Vermont Will Requirements

To make a valid will in Vermont, certain legal requirements must be met. There are requirements for both the person making the will (called a “testator”), and for the will itself.

Testator Requirements

Regarding testators, the law says:

A person of age and sound mind may devise, bequeath and dispose of his estate, real and personal, and of any right or interest which he has in any real or personal estate, by his last will and testament, and the word “person” shall include a married woman. 14 V.S.A. § 1.

Sound mind generally means that you’re aware of your actions when creating the will. More specifically, it means that at the time the will is made, you understand that you’re creating a will, the nature of the property you own, and to whom you’re leaving your property. Even a person with dementia or Alzheimer’s may be deemed to have a sound mind, if lucid at the moment of signing. If a testator believes there might be any doubt as to his or her mental capacity at the time of the signing, a letter from a doctor affirming mental competence generally can be included with the will.

Will Requirements

Regarding the will itself, the standard requirements are set forth in 14 V.S.A. § 5.

The law says:

A will shall not pass any real or personal estate, or charge or affect the same, unless it is in writing and signed by the testator, or by the testator’s name written by some other person in the testator’s presence and by the testator’s express direction, and attested and subscribed by two or more credible witnesses in the presence of the testator and of each other.

Although there are various exceptions and special rules, these are the standard requirements for Vermont wills.

Do I need an attorney to make a will in Vermont?

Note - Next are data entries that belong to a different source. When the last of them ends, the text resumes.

(* ===== verification/MethodImpls.v ===== *)
(** * Explicit implementations: the [MethodImpl] pass of [assembly/src/reader/members.rs]

    Each row of the [MethodImpl] table names a body and a declaration.  The pass
    finds the interfaces that a type provably implements (a bounded walk over the
    instantiated interface lists of the module), compares the declaring type with
    them up to duplicate references, and records on the body what it implements.

    The walk visits at most [MAX_CLOSURE_FRAMES] frames, as in the code; the
    comparisons stop at [EQUIV_MAX_DEPTH]. *)

From stdpp Require Import gmap.
From S2P Require Import Prelude Cursor Signature Metadata Tables Manifest ImageModel TypeDefs Members.
Local Open Scope Z_scope.

(** ** Equality of signatures (derived [PartialEq]) *)

#[export] Instance Primitive_eq : EqDecision Primitive.
Proof. solve_decision. Defined.
#[export] Instance NamedKind_eq : EqDecision NamedKind.
Proof. solve_decision. Defined.
#[export] Instance TypeScope_eq : EqDecision TypeScope.
Proof. solve_decision. Defined.
#[export] Instance CustomMod_eq : EqDecision CustomMod.
Proof. solve_decision. Defined.
#[export] Instance CallConv_eq : EqDecision CallConv.
Proof. solve_decision. Defined.

Fixpoint sig_eqb (a b : TypeSig) : bool :=
  let modified_eqb (m n : Modified TypeSig) := (bool_decide (mods m = mods n) && sig_eqb (ty m) (ty n))%bool in
  let fix args_eqb (l k : list (Modified TypeSig)) : bool :=
    match l, k with
    | [], [] => true
    | m :: l, n :: k => modified_eqb m n && args_eqb l k
    | _, _ => false
    end in
  match a, b with
  | PrimitiveSig p, PrimitiveSig q => bool_decide (p = q)
  | NamedSig k s, NamedSig k' s' => bool_decide (k = k' /\ s = s')
  | GenericSig k s args, GenericSig k' s' args' => bool_decide (k = k' /\ s = s') && args_eqb args args'
  | TypeVar n, TypeVar n' | MethodVar n, MethodVar n' => n =? n'
  | SzArray m, SzArray n | ByRef m, ByRef n => modified_eqb m n
  | ArraySig m r ss bs, ArraySig n r' ss' bs' => modified_eqb m n && bool_decide (r = r' /\ ss = ss' /\ bs = bs')
  | Ptr (Some m), Ptr (Some n) => modified_eqb m n
  | Ptr None, Ptr None => true
  | TypedByRef, TypedByRef => true
  | _, _ => false
  end.
Definition modified_eqb (m n : ModifiedType) : bool := bool_decide (mods m = mods n) && sig_eqb (ty m) (ty n).

(** ** Instantiation *)

Definition EQUIV_MAX_DEPTH : nat := 64.
Definition MAX_SUBSTITUTED_NODES : nat := 512.
Definition MAX_CLOSURE_FRAMES : nat := 256.

Fixpoint sig_size_of (t : TypeSig) : nat :=
  let sig_size (m : Modified TypeSig) := (1 + length (mods m) + sig_size_of (ty m))%nat in
  match t with
  | GenericSig _ _ args => sum_list_with sig_size args
  | SzArray m | ByRef m | ArraySig m _ _ _ | Ptr (Some m) => sig_size m
  | _ => 0%nat
  end.
Definition sig_size (m : ModifiedType) : nat := (1 + length (mods m) + sig_size_of (ty m))%nat.

(** [a.checked_sub(b)] on [usize]. *)
Definition checked_sub (a b : nat) : option nat := if Nat.leb b a then Some (a - b)%nat else None.

(** [substitute] of a type and its modifiers, in a frame of arguments; the budget
    that is left is returned. *)
Fixpoint substitute_in (args : list ModifiedType) (t : TypeSig) (ms : list CustomMod) (depth budget : nat) : option (ModifiedType * nat) :=
  let substitute (m : Modified TypeSig) (budget : nat) := substitute_in args (ty m) (mods m) (S depth) budget in
  let fix substitute_all (l : list (Modified TypeSig)) (budget : nat) : option (list ModifiedType * nat) :=
    match l with
    | [] => Some ([], budget)
    | m :: l => '(m, budget) ← substitute m budget; '(l, budget) ← substitute_all l budget; Some (m :: l, budget)
    end in
  if Nat.leb EQUIV_MAX_DEPTH depth then None
  else
    budget ← checked_sub budget (1 + length ms);
    match t with
    | TypeVar i =>
        replacement ← (if 0 <=? i then args !! Z.to_nat i else None);
        budget ← checked_sub budget (sig_size replacement - 1);
        Some (Build_Modified (ms ++ mods replacement) (ty replacement), budget)
    | GenericSig kind scope inner => '(inner, budget) ← substitute_all inner budget; Some (Build_Modified ms (GenericSig kind scope inner), budget)
    | SzArray m => '(m, budget) ← substitute m budget; Some (Build_Modified ms (SzArray m), budget)
    | ByRef m => '(m, budget) ← substitute m budget; Some (Build_Modified ms (ByRef m), budget)
    | ArraySig m rank sizes bounds => '(m, budget) ← substitute m budget; Some (Build_Modified ms (ArraySig m rank sizes bounds), budget)
    | Ptr (Some m) => '(m, budget) ← substitute m budget; Some (Build_Modified ms (Ptr (Some m)), budget)
    | Ptr None => Some (Build_Modified ms (Ptr None), budget)
    | PrimitiveSig _ | NamedSig _ _ | MethodVar _ | TypedByRef => Some (Build_Modified ms t, budget)
    end.

Definition substitute (m : ModifiedType) (frame : option (list ModifiedType)) (depth budget : nat) : option (ModifiedType * nat) :=
  match frame with
  | None => Some (m, budget)
  | Some args => substitute_in args (ty m) (mods m) depth budget
  end.

Definition substitute_capped (m : ModifiedType) (frame : option (list ModifiedType)) : option ModifiedType :=
  fst <$> substitute m frame 0 MAX_SUBSTITUTED_NODES.

(** ** The interfaces of a type *)

Record ClassContext := { interfaces : list ModifiedType; external_ancestors : list ModifiedType }.

(** A definition and the instantiation it was reached under; [None] is the
    identity. *)
Definition Frame : Type := Z * option (list ModifiedType).

Definition args_eqb (l k : list ModifiedType) : bool := (Nat.eqb (length l) (length k) && forallb (fun p => modified_eqb p.1 p.2) (zip l k))%bool.
Definition frame_eqb (f g : Frame) : bool :=
  ((f.1 =? g.1) && match f.2, g.2 with None, None => true | Some l, Some k => args_eqb l k | _, _ => false end)%bool.

Definition in_module_head (m : ModifiedType) : option (Z * list ModifiedType) :=
  match ty m with
  | NamedSig _ (ScopeDefinition d) => Some (d, [])
  | GenericSig _ (ScopeDefinition d) args => Some (d, args)
  | _ => None
  end.

(** One interface row of a frame.  The head of the worklist is its top. *)
Definition add_interface (m : MetadataFile) (T : Tables) (it : ImageTables) (frame : option (list ModifiedType))
    (acc : list ModifiedType * list Frame) (tok : Z) : reading (list ModifiedType * list Frame) :=
  let '(found, worklist) := acc in
  sig ← decode_type_def_or_ref m T it tok;
  mret (match sig with
        | Err _ => acc
        | Ok sig =>
            match substitute_capped sig frame with
            | None => acc
            | Some instantiated =>
                if existsb (modified_eqb instantiated) found then acc
                else
                  let worklist := match in_module_head instantiated with Some (d, args) => (d, Some args) :: worklist | None => worklist end in
                  (found ++ [instantiated], worklist)
            end
        end).

(** The base class of a frame. *)
Definition add_base (m : MetadataFile) (T : Tables) (it : ImageTables) (t : Z) (frame : option (list ModifiedType))
    (ancestors : list ModifiedType) (worklist : list Frame) : reading (list ModifiedType * list Frame) :=
  r ← row T table.TYPE_DEF t;
  extends ← coded r 3;
  if extends =? 0 then mret (ancestors, worklist)
  else
    sig ← decode_type_def_or_ref m T it extends;
    mret (match sig with
          | Err _ => (ancestors, worklist)
          | Ok sig =>
              match substitute_capped sig frame with
              | None => (ancestors, worklist)
              | Some instantiated =>
                  match in_module_head instantiated with
                  | Some (d, args) => (ancestors, (d, Some args) :: worklist)
                  | None => (ancestors ++ [instantiated], worklist)
                  end
              end
          end).

(** Pop until a frame that was not visited. *)
Fixpoint next_frame (visited worklist : list Frame) : option (Frame * list Frame) :=
  match worklist with
  | [] => None
  | f :: worklist => if existsb (frame_eqb f) visited then next_frame visited worklist else Some (f, worklist)
  end.

(** [room] is [MAX_CLOSURE_FRAMES - visited.len()]. *)
Fixpoint closure (m : MetadataFile) (T : Tables) (it : ImageTables) (interface_impls : list (list Z)) (room : nat)
    (visited worklist : list Frame) (ctx : ClassContext) : reading ClassContext :=
  match next_frame visited worklist with
  | None => mret ctx
  | Some ((t, frame), worklist) =>
      match room with
      | 0%nat => mret ctx
      | S room =>
          let rows := default [] (if 0 <=? t then interface_impls !! Z.to_nat t else None) in
          '(found, worklist) ← for_each (add_interface m T it frame) (interfaces ctx, worklist) rows;
          '(ancestors, worklist) ← add_base m T it t frame (external_ancestors ctx) worklist;
          closure m T it interface_impls room (visited ++ [(t, frame)]) worklist {| interfaces := found; external_ancestors := ancestors |}
      end
  end.

Definition class_decl_context (m : MetadataFile) (T : Tables) (it : ImageTables) (interface_impls : list (list Z)) (idx : Z) : reading ClassContext :=
  closure m T it interface_impls MAX_CLOSURE_FRAMES [] [(idx, None)] {| interfaces := []; external_ancestors := [] |}.

(** ** Identity of references *)

(** [a && b] where [b] may fail. *)
Definition and_then (a : reading bool) (b : reading bool) : reading bool := a ≫= fun x : bool => if x then b else mret false.

Definition assembly_refs_equivalent (m : MetadataFile) (T : Tables) (a b : Z) : reading bool :=
  ra ← row T table.ASSEMBLY_REF a;
  rb ← row T table.ASSEMBLY_REF b;
  let same_int (c : Z) : reading bool := x ← int ra c; y ← int rb c; mret (x =? y) in
  let same_string (c : Z) : reading bool := x ← string ra c; y ← string rb c; mret (str_eqb x y) in
  and_then (same_int 0) (and_then (same_int 1) (and_then (same_int 2) (and_then (same_int 3)
    (and_then (same_string 6) (and_then (same_string 7)
      (x ← int ra 5; kx ← blob_at m x; y ← int rb 5; ky ← blob_at m y; mret (bool_decide (kx = ky)))))))).

Definition resolution_scopes_equivalent (typerefs : Z -> Z -> reading bool) (m : MetadataFile) (T : Tables) (a b : Z) : reading bool :=
  if a =? b then mret true
  else
    ta ← decode_coded T ResolutionScope a;
    tb ← decode_coded T ResolutionScope b;
    match ta, tb with
    | Some ta, Some tb =>
        if (token_table ta =? table.TYPE_REF) && (token_table tb =? table.TYPE_REF) then
          x ← sub_u32 (rid ta) 1; y ← sub_u32 (rid tb) 1; typerefs x y
        else if (token_table ta =? table.ASSEMBLY_REF) && (token_table tb =? table.ASSEMBLY_REF) then
          x ← sub_u32 (rid ta) 1; y ← sub_u32 (rid tb) 1; assembly_refs_equivalent m T x y
        else mret ((token_table ta =? table.MODULE) && (token_table tb =? table.MODULE))%bool
    | _, _ => mret false
    end.

(** [levels] is [EQUIV_MAX_DEPTH - depth]. *)
Fixpoint typerefs_within (levels : nat) (m : MetadataFile) (T : Tables) (a b : Z) : reading bool :=
  if a =? b then mret true
  else match levels with
  | 0%nat => mret false
  | S levels =>
      ra ← row T table.TYPE_REF a;
      rb ← row T table.TYPE_REF b;
      let same_string (c : Z) : reading bool := x ← string ra c; y ← string rb c; mret (str_eqb x y) in
      and_then (same_string 1) (and_then (same_string 2)
        (x ← coded ra 0; y ← coded rb 0; resolution_scopes_equivalent (typerefs_within levels m T) m T x y))
  end.
Definition typerefs_equivalent (m : MetadataFile) (T : Tables) (a b : Z) (depth : nat) : reading bool :=
  typerefs_within (EQUIV_MAX_DEPTH - depth) m T a b.

Definition scopes_equivalent (m : MetadataFile) (T : Tables) (a b : TypeScope) (depth : nat) : reading bool :=
  match a, b with
  | ScopeDefinition x, ScopeDefinition y => mret (x =? y)
  | ScopeReference x, ScopeReference y => typerefs_equivalent m T x y (S depth)
  | _, _ => mret false
  end.

Fixpoint mods_pairwise (m : MetadataFile) (T : Tables) (a b : list CustomMod) (depth : nat) : reading bool :=
  match a, b with
  | x :: a, y :: b =>
      if negb (Bool.eqb (required x) (required y)) then mret false
      else and_then (scopes_equivalent m T (modifier x) (modifier y) depth) (mods_pairwise m T a b depth)
  | _, _ => mret true
  end.
Definition mods_equivalent (m : MetadataFile) (T : Tables) (a b : list CustomMod) (depth : nat) : reading bool :=
  if negb (Nat.eqb (length a) (length b)) then mret false else mods_pairwise m T a b depth.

No. An attorney is not required to make a will in Vermont. For the vast majority of people, an attorney will simply do the same things that a good will-making software does — ask you questions and then create documents for you based on your information and wishes. However, in certain situations it is a good idea seek legal advice from an attorney, like if you have a child with special needs, or if you have a high net worth (around $10 million) and are concerned about federal estate taxes. In these cases, an attorney can help you navigate special questions and create a proper plan.

What if I have an old will in place?

Vermont law handles old wills in two ways. First, if you have an old will in place, you can cancel it by creating a new one. A good will usually contains a statement that it revokes (cancels) any prior wills. Second, a will can be cancelled simply by physically destroying it. 14 V.S.A. § 11.

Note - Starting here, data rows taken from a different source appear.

Lemma generic_param_reads gp : gp_ok gp -> drains (closed B) (build_generic_param (md T) T it gp).
Proof using HT HB Hkeep.
  intros Hgp. unfold build_generic_param. cbv zeta. eapply drains_bind; [apply drains_drain_closed|].
  - intros [tok crid] Hin. unfold gp_ok in Hgp. rewrite Forall_forall in Hgp. specialize (Hgp _ Hin). cbv beta iota in *.
    eapply drains_lift_bind; [by apply type_token_reads|]. intros ty Hty. eapply drains_bind; [by apply take_reads|]. intros l Hl. apply drains_ret, closed_constraint. done.
  - intros cs Hcs. eapply drains_bind; [by apply take_reads|]. intros l Hl. apply drains_ret, closed_generic_param. done.
Qed.

Lemma generic_params_reads rs : Forall gp_ok rs -> drains (closed B) (build_generic_params (md T) T it rs).
Proof using HT HB Hkeep.
  intros Hrs. apply drains_drain_closed. intros gp Hgp. apply generic_param_reads. rewrite Forall_forall in Hrs. apply Hrs. by rewrite sort_by_perm in Hgp.
Qed.

Lemma constraints_reads count : 0 <= count -> reads (fun l => Z.of_nat (length l) = count /\ Forall (Forall (fun '(tok, _) => 0 <= tok)) l) (read_constraints T count).
Proof using HT.
  intros Hc. unfold read_constraints. a_count. apply reads_for_each.
  - split; [rewrite length_replicate; lia|by apply Forall_replicate].
  - intros l i Hi%elem_of_indices [Hlen Hl]. a_row. column 0%nat. an_index. column 1%nat. eapply reads_mono; [apply reads_modify; lia|]. intros ? ->.
    split; [by rewrite length_alter|]. apply Forall_alter; [done|]. intros x Hx. apply Forall_app. split; [done|]. by apply Forall_singleton.
Qed.

Lemma gp_push n l i g : Z.of_nat (length l) = n /\ Forall (Forall gp_ok) l -> gp_ok g ->
  Z.of_nat (length (alter (fun l => l ++ [g]) i l)) = n /\ Forall (Forall gp_ok) (alter (fun l => l ++ [g]) i l).
Proof using.
  intros [Hl Hg] Hgp. split; [by rewrite length_alter|]. apply Forall_alter; [done|]. intros x Hx. apply Forall_app. split; [done|]. by apply Forall_singleton.
Qed.

Lemma place_reads cs types methods owners i : Z.of_nat (length cs) = cnt T table.GENERIC_PARAM -> Forall (Forall (fun '(tok, _) => 0 <= tok)) cs ->
  0 <= i < cnt T table.GENERIC_PARAM -> owners_ok types methods owners -> reads (owners_ok types methods) (place_generic_param T cs types methods owners i).
Proof using HT.
  intros Hlen Hcs Hi Ho. unfold place_generic_param. destruct owners as [trs mrs]. a_row. column 2%nat. a_token. intros [tok|] Htok; [|done]. destruct (Htok tok eq_refl) as (Ht & _ & Hr).
  column 0%nat. column 1%nat. text 3%nat. eapply reads_bind; [apply reads_at_index; lia|]. intros l Hl. cbv beta zeta in *.
  rewrite Forall_lookup in Hcs. specialize (Hcs _ _ Hl). destruct Ho as [[Ho1 Ho2] [Ho3 Ho4]]. cbn [fst snd] in *.
  destruct (_ =? table.TYPE_DEF); [|destruct (_ =? table.METHOD_DEF); [|done]].
  - unfold typedef_index. an_index. eapply reads_bind; [apply reads_modify; lia|]. intros ? ->. split; [by apply gp_push|done].
  - an_index. eapply reads_bind; [apply reads_modify; lia|]. intros ? ->. split; [done|by apply gp_push].
Qed.

Lemma read_generic_params_reads count : 0 <= count ->
  drains (fun g => (Z.of_nat (length (type_gps g)) = count /\ Forall (closed B) (type_gps g))
                   /\ Z.of_nat (length (method_gps g)) = cnt T table.METHOD_DEF /\ Forall (closed B) (method_gps g)) (read_generic_params (md T) T it count).
Proof using HT HB Hkeep.
  intros Hc. pose proof (cnt_range T HT table.GENERIC_PARAM ltac:(a_table)) as Hgp. pose proof (cnt_range T HT table.METHOD_DEF ltac:(a_table)) as Hmd.
  unfold read_generic_params. rewrite !row_count_got by (assumption || a_table).
  eapply (drains_lift_bind _ _ _ (fun n => n = cnt T table.GENERIC_PARAM)); [done|]. intros ? ->.
  eapply (drains_lift_bind _ _ _ (fun n => n = cnt T table.METHOD_DEF)); [done|]. intros ? ->.
  eapply drains_lift_bind; [apply constraints_reads; lia|]. intros cs [Hl Hcs]. cbv beta.
  eapply drains_lift_bind; [apply (reads_for_each (owners_ok count (cnt T table.METHOD_DEF)))|].
  - split; cbn; (split; [rewrite length_replicate; lia|by apply Forall_replicate]).
  - intros o i Hi%elem_of_indices Ho. by apply place_reads.
  - intros [trs mrs] [[H1 H2] [H3 H4]]. cbn [fst snd] in *. rewrite Forall_forall in H2, H4.
    eapply drains_bind; [apply (drains_drain _ _ _ (fun _ => closed B)); intros rs Hrs; apply generic_params_reads; by apply H2|]. intros tg Htg. cbv beta.
    eapply drains_bind; [apply (drains_drain _ _ _ (fun _ => closed B)); intros rs Hrs; apply generic_params_reads; by apply H4|]. intros mg Hmg. cbv beta.
    apply drains_ret. cbn. rewrite <- (Forall2_length _ _ _ Htg), <- (Forall2_length _ _ _ Hmg).
    split; (split; [done|eapply Forall2_Forall_r; [eassumption|by apply Forall_true]]).
Qed.

(** ** Lists and accessors *)

Lemma starts_reads t (col : nat) c cols : 0 <= t < 64 -> schema t = Some cols -> cols !! col = Some c ->
  reads (fun l => Z.of_nat (length l) = cnt T t) (read_starts T t (Z.of_nat col)).
Proof using HT.
  intros Ht Hs Hc. unfold read_starts. rewrite row_count_got by done. cbn [mbind reading_bind]. eapply reads_mono; [apply (reads_collect_all (fun _ => True))|].
  - intros i Hi%elem_of_indices. eapply reads_bind; [apply table_row; [done|done|lia]|]. intros R [HR _]. eapply reads_mono; [by eapply column_reads|done].
  - intros l [Hl _]. rewrite Hl. apply length_indices. pose proof (cnt_range T HT t Ht). lia.
Qed.

Lemma constants_reads parent : reads (fun _ => True) (read_constant_values T parent).
Proof using HT.
  unfold read_constant_values. a_count. apply reads_for_each; [done|]. intros map i Hi%elem_of_indices _. a_row. column 1%nat. a_token.
  intros [tok|] Htok; [|done]. destruct (Htok tok eq_refl) as (Ht & _ & Hr). rewrite row_count_got by done. cbn [mbind reading_bind]. an_index.
  destruct (_ =? parent); [|done]. column 0%nat. bytes 2%nat. done.
Qed.

Lemma semantics_reads : reads (fun _ => True) (read_method_semantics T).
Proof using HT.
  unfold read_method_semantics. rewrite !row_count_got by (assumption || a_table). cbn [mbind reading_bind]. apply reads_for_each; [done|]. intros sem i Hi%elem_of_indices _.
  a_row. column 0%nat. column 1%nat. an_index. column 2%nat. a_token. intros [tok|] Htok; [|done]. destruct (Htok tok eq_refl) as (Ht & _ & Hr).
  rewrite row_count_got by done. cbn [mbind reading_bind]. an_index. done.
Qed.

(** A range of members that a map gives to a type starts at a row. *)
Definition ranges_ok (count : Z) (l : list (option (Z * Z))) : Prop :=
  Z.of_nat (length l) = count /\ Forall (fun o => forall r, o = Some r -> 1 <= r.1) l.

Lemma map_ranges_reads count limit entries l : Forall (fun '(ti, start) => 0 <= ti < count /\ 1 <= start) entries -> ranges_ok count l ->
  reads (ranges_ok count) (map_ranges limit entries l).
Proof using.
  intros He. revert l. induction He as [|[ti start] entries [Hti Hst] _ IH]; intros l [Hl Hr]; [done|]. cbn [map_ranges].
  eapply reads_bind; [apply reads_modify; lia|]. intros ? ->. apply IH. split; [by rewrite length_alter|]. apply Forall_alter; [done|]. intros x _ r [= <-]. done.
Qed.

Lemma read_map_ranges_reads map_table member c0 c1 count : 0 <= map_table < 64 -> 0 <= member < 64 -> schema map_table = Some [c0; c1] -> 0 <= count ->
  reads (ranges_ok count) (read_map_ranges T map_table member count).
Proof using HT.
  intros Hm Hmem Hs Hc. pose proof (cnt_range T HT member Hmem). unfold read_map_ranges. rewrite !row_count_got by done. cbn [mbind reading_bind].
  eapply reads_bind; [apply (reads_collect_all (fun '(ti, start) => 0 <= ti < count /\ 1 <= start))|].
  - intros i Hi%elem_of_indices. eapply reads_bind; [apply table_row; [done|done|lia]|]. intros R [HR _]. cbv beta.
    eapply reads_bind; [by apply (column_reads _ HT map_table _ 0 c0 [c0; c1])|]. intros p Hp. cbv beta in *. unfold typedef_index. an_index.
    eapply reads_bind; [by apply (column_reads _ HT map_table _ 1 c1 [c0; c1])|]. intros start Hst. cbv beta in *.
    eapply (reads_bind (fun _ => True)); [destruct (start =? 0); [done|]; eapply reads_mono; [apply reads_add_u32; lia|done]|]. intros limit _.
    eapply reads_bind; [apply reads_unless|]. intros [] [Hz%Z.eqb_neq _]%negb_true_iff%orb_false_iff. cbn. lia.
  - intros entries [_ He]. cbv beta zeta. eapply (reads_bind (fun _ => True)); [destruct (is_empty _); [done|]; eapply reads_mono; [apply reads_add_u32; lia|done]|].
    intros limit _. apply map_ranges_reads; [by rewrite sort_by_perm|]. split; [rewrite length_replicate; lia|by apply Forall_replicate].
Qed.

Do I need to file my will?

Under Vermont law, a will must be filed with the court within 30 days after the death of the testator. 14 V.S.A. § 103. So, after you pass away, your will should be filed in your local probate court by the person named to be your personal representative (also called an “executor” or “administrator”). This will begin the legal process known as “probate” through which your wishes are carried out under court supervision.

In the meantime, store your will in a safe place and make sure the right people know where to find it. Note: It is not a good idea to store a will in a safe deposit box, because accessing the safe deposit box can depend on getting court approval, and getting court approval can depend on what the will says!

Are there limitations on how I can leave my property?

You can generally leave your property however you want. However, if you are married, your spouse is entitled to some portion of your property (unless a formal agreement was made). Most married individuals leave everything to their spouse anyway, so this usually doesn’t present a problem.

Some wills leave everything in a bundle, while others break out specific gifts for specific people. Some leave everything in equal shares, and others say that everything should be sold and the proceeds distributed in specific percentages.